◆ WHAT THE EXERCISE ASKS
The line with "Definition byte_Z (b" marks where to begin. Please copy it and each line after it to the end of the records below, exactly.

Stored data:
(* ===== verification/Bytes.v ===== *)
(** * Machine data: bytes, fixed-size arrays, fixed-width integers, UTF-8 strings

    What the Rust code takes from the language: [u8], [[u8; N]], [u16]/[u32]/[u64] with
    their wrap-around, slices compared lexicographically ([Ord for [u8]], which is also
    RocksDB's default key order), [to_be_bytes]/[from_be_bytes], [starts_with], and
    [String] as a sequence of Unicode scalar values with its UTF-8 bytes. *)

From Stdlib Require Import ZArith Lia Strings.Byte.
From stdpp Require Import base tactics gmap strings sorting numbers countable list.
From S2P Require Import Prelude.

Open Scope Z_scope.

Create HintDb bytes.
Create Rewrite HintDb bytes.

(** ** [u8] as a byte *)

Definition byte := Byte.byte.
Definition bytes := list byte.

Definition byte_Z (b : byte) : Z := Z.of_N (Byte.to_N b).
Definition Z_byte (z : Z) : byte := default Byte.x00 (Byte.of_N (Z.to_N (z mod 256))).

#[export] Instance byte_eq_dec : EqDecision byte := Byte.byte_eq_dec.

Lemma byte_of_to b : Byte.of_N (Byte.to_N b) = Some b.
Proof. apply Byte.of_to_N. Qed.

#[export] Program Instance byte_countable : Countable byte :=
  inj_countable Byte.to_N Byte.of_N _.
Next Obligation. intros b. apply byte_of_to. Qed.

Lemma byte_Z_range b : 0 <= byte_Z b < 256.
Proof. unfold byte_Z. pose proof (Byte.to_N_bounded b). lia. Qed.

◆ REPLY
Definition byte_Z (b : byte) : Z := Z.of_N (Byte.to_N b).
Definition Z_byte (z : Z) : byte := default Byte.x00 (Byte.of_N (Z.to_N (z mod 256))).

#[export] Instance byte_eq_dec : EqDecision byte := Byte.byte_eq_dec.

Lemma byte_of_to b : Byte.of_N (Byte.to_N b) = Some b.
Proof. apply Byte.of_to_N. Qed.

#[export] Program Instance byte_countable : Countable byte :=
  inj_countable Byte.to_N Byte.of_N _.
Next Obligation. intros b. apply byte_of_to. Qed.

Lemma byte_Z_range b : 0 <= byte_Z b < 256.
Proof. unfold byte_Z. pose proof (Byte.to_N_bounded b). lia. Qed.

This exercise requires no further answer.